(** [compare]: the settings it leaves alone, and what it returns and
    records for each kind of entry. *)
Lemma compare_effect
  (prm_pass_ctr : Z) (prm_entry_querier : entry_querier)
  (prm_previous_ss_alignment : option alignment)
  (g g' : ssap_globals W) (r : ending E (ssap_scores float * alignment)) :
  run_compare prm_pass_ctr prm_entry_querier prm_previous_ss_alignment g = (r, g') ->
  settings_kept g g'
  /\ (forall msg, r <> Raises (out_of_range_exception msg))
  /\ (prm_entry_querier = sec_struc_querier ->
      global_res_score g' = global_res_score g
      /\ results_kept g g'
      /\ forall scores aln, r = Ends (scores, aln) -> scores = no_scores)
  /\ (prm_entry_querier = residue_querier ->
      forall scores aln, r = Ends (scores, aln) ->
        (global_res_score g' = false -> scores = no_scores)
        /\ (prm_pass_ctr <> 2 -> scores = no_scores)
        /\ (prm_pass_ctr <> 2 -> global_res_score g' = true -> results_kept g g')).
Proof.
  clear length_a length_b num_sec_strucs_a num_sec_strucs_b.
  unfold compare, writes_matrices_and_num_selections, writes_matrices, save_zero_scores,
    bind, current, update, ret, raise, of_callee, of_outcome.
  intros H.
  destruct prm_entry_querier; cbn [temp_hacky_is_residue andb negb orb] in H;
    repeat (globals_in H; known_in H; case_in H).
  all: try match goal with
    | Hs : plot _ _ _ _ = _ |- _ =>
        apply plot_aln_effect in Hs;
        destruct Hs as [Hkept [Hmat [Hnum [Hnot [Hnone Hres]]]]];
        unfold settings_kept in Hkept; globals_in Hkept
    end.
  all: injection H as <- <-.
  all: unfold settings_kept, results_kept; globals.
  all: try (destruct Hkept as (? & ? & ? & ? & ? & ? & ? & ?); clear Hmat Hnum).
  all: repeat split; intros; try reflexivity; try discriminate; try congruence.
  all: try match goal with
           | Hf : global_res_score _ = false |- _ => globals_in Hf; discriminate Hf
           end.
  all: try (destruct (Hnone (or_introl eq_refl)) as [Hsame Hno]).
  all: try match goal with
           | Hp : _ <> 2 |- _ => destruct (Hnone (or_intror Hp)) as [Hsame Hno]
           end.
  all: try (rewrite Hsame; globals; reflexivity).
  all: try match goal with
           | Hr : Ends _ = Ends _ |- _ =>
               injection Hr as <- <-; apply Hno; reflexivity
           end.
Qed.

Local Abbreviation run_residue_pass := (residue_pass prm_ssap_options
  get_length_a get_length_b
  get_ssap_score_over_smaller get_ssap_score_over_larger
  get_percentage_aligned_pairs_over_larger get_seq_id get_num_aligned_pairs MIN_CUTOFF
  superpose ssap_line with_num_superposed zero_scores_line1 zero_scores_line2
  write_alignment_as_cath_ssap_legacy_format calculate_log_score
  resize_matrices assign_upper_ss_and_lower_masks assign_upper_score_matrix
  set_mask_matrix select_pairs populate_upper_score_matrix align_upper_matrix).
Local Abbreviation run_fast := (fast_ssap prm_ssap_options length_a length_b
  get_length_a get_length_b
  get_ssap_score_over_smaller get_ssap_score_over_larger
  get_percentage_aligned_pairs_over_larger get_seq_id get_num_aligned_pairs MIN_CUTOFF
  superpose ssap_line with_num_superposed zero_scores_line1 zero_scores_line2
  write_alignment_as_cath_ssap_legacy_format calculate_log_score
  resize_matrices assign_upper_ss_and_lower_masks assign_upper_score_matrix
  set_mask_matrix select_pairs populate_upper_score_matrix align_upper_matrix).
Local Abbreviation window_for_residues := (residue_window (W := W) length_a length_b).

(** One residue pass: [global_align_pass] says whether it is the second;
    the second pass is made only when the first left [global_res_score]
    set; and only the second pass gives scores. *)
Lemma residue_pass_effect
  (prm_previous_ss_alignment : option alignment) (pass_ctr : Z)
  (g g' : ssap_globals W) (r : ending E (option (ssap_scores float))) :
  run_residue_pass prm_previous_ss_alignment pass_ctr g = (r, g') ->
  (forall msg, r <> Raises (out_of_range_exception msg))
  /\ global_window g' = global_window g
  /\ global_window_add g' = global_window_add g
  /\ global_res_sim_cutoff g' = global_res_sim_cutoff g
  /\ global_run_counter g' = global_run_counter g
  /\ global_gap_penalty g' = global_gap_penalty g
  /\ global_supaln g' = global_supaln g
  /\ global_doing_fast_ssap g' = global_doing_fast_ssap g
  /\ global_align_pass g' = (1 <? pass_ctr)
  /\ forall o, r = Ends o ->
       (o = None -> global_res_score g' = global_res_score g
                    /\ (pass_ctr = 2 -> global_res_score g = false))
       /\ (forall scores, o = Some scores ->
             (global_res_score g' = false -> scores = no_scores)
             /\ (pass_ctr <> 2 -> scores = no_scores)).
Proof.
  clear length_a length_b num_sec_strucs_a num_sec_strucs_b.
  unfold residue_pass, bind, current, update, ret.
  intros H.
  repeat (globals_in H; known_in H; case_in H).
  all: try match goal with
    | Hs : run_compare _ _ _ _ = _ |- _ =>
        apply compare_effect in Hs;
        destruct Hs as [Hkept [Hnot [_ Hres]]];
        specialize (Hres eq_refl);
        destruct Hkept as (? & ? & ? & ? & ? & ? & ? & ?)
    end.
  all: injection H as <- <-.
  all: globals_everywhere.
  all: repeat split; intros; try reflexivity; try discriminate; try congruence.
  all: try match goal with
           | Ho : Ends (Some (fst ?a)) = Ends ?o, Hs : ?o = Some ?scores |- _ =>
               rewrite Hs in Ho; injection Ho as Ho;
               destruct (Hres (fst a) (snd a)) as [Hfalse [Hfirst _]];
               [destruct a; reflexivity|]; rewrite <- Ho; auto
           end.
  subst pass_ctr. cbn [Z.eqb Pos.eqb orb andb] in *. assumption.
Qed.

┄┄┄┄┄┄┄┄┄┄┄┄┄┄┄┄┄┄┄┄

Reproduce exactly the lines above from the line with "all: try (rewrite" to the line with "run_residue_pass prm_previous_ss_alignment pass_ctr", including both, and add nothing.

§ **Written answer**
  all: try (rewrite Hsame; globals; reflexivity).
  all: try match goal with
           | Hr : Ends _ = Ends _ |- _ =>
               injection Hr as <- <-; apply Hno; reflexivity
           end.
Qed.

Local Abbreviation run_residue_pass := (residue_pass prm_ssap_options
  get_length_a get_length_b
  get_ssap_score_over_smaller get_ssap_score_over_larger
  get_percentage_aligned_pairs_over_larger get_seq_id get_num_aligned_pairs MIN_CUTOFF
  superpose ssap_line with_num_superposed zero_scores_line1 zero_scores_line2
  write_alignment_as_cath_ssap_legacy_format calculate_log_score
  resize_matrices assign_upper_ss_and_lower_masks assign_upper_score_matrix
  set_mask_matrix select_pairs populate_upper_score_matrix align_upper_matrix).
Local Abbreviation run_fast := (fast_ssap prm_ssap_options length_a length_b
  get_length_a get_length_b
  get_ssap_score_over_smaller get_ssap_score_over_larger
  get_percentage_aligned_pairs_over_larger get_seq_id get_num_aligned_pairs MIN_CUTOFF
  superpose ssap_line with_num_superposed zero_scores_line1 zero_scores_line2
  write_alignment_as_cath_ssap_legacy_format calculate_log_score
  resize_matrices assign_upper_ss_and_lower_masks assign_upper_score_matrix
  set_mask_matrix select_pairs populate_upper_score_matrix align_upper_matrix).
Local Abbreviation window_for_residues := (residue_window (W := W) length_a length_b).

(** One residue pass: [global_align_pass] says whether it is the second;
    the second pass is made only when the first left [global_res_score]
    set; and only the second pass gives scores. *)
Lemma residue_pass_effect
  (prm_previous_ss_alignment : option alignment) (pass_ctr : Z)
  (g g' : ssap_globals W) (r : ending E (option (ssap_scores float))) :
  run_residue_pass prm_previous_ss_alignment pass_ctr g = (r, g') ->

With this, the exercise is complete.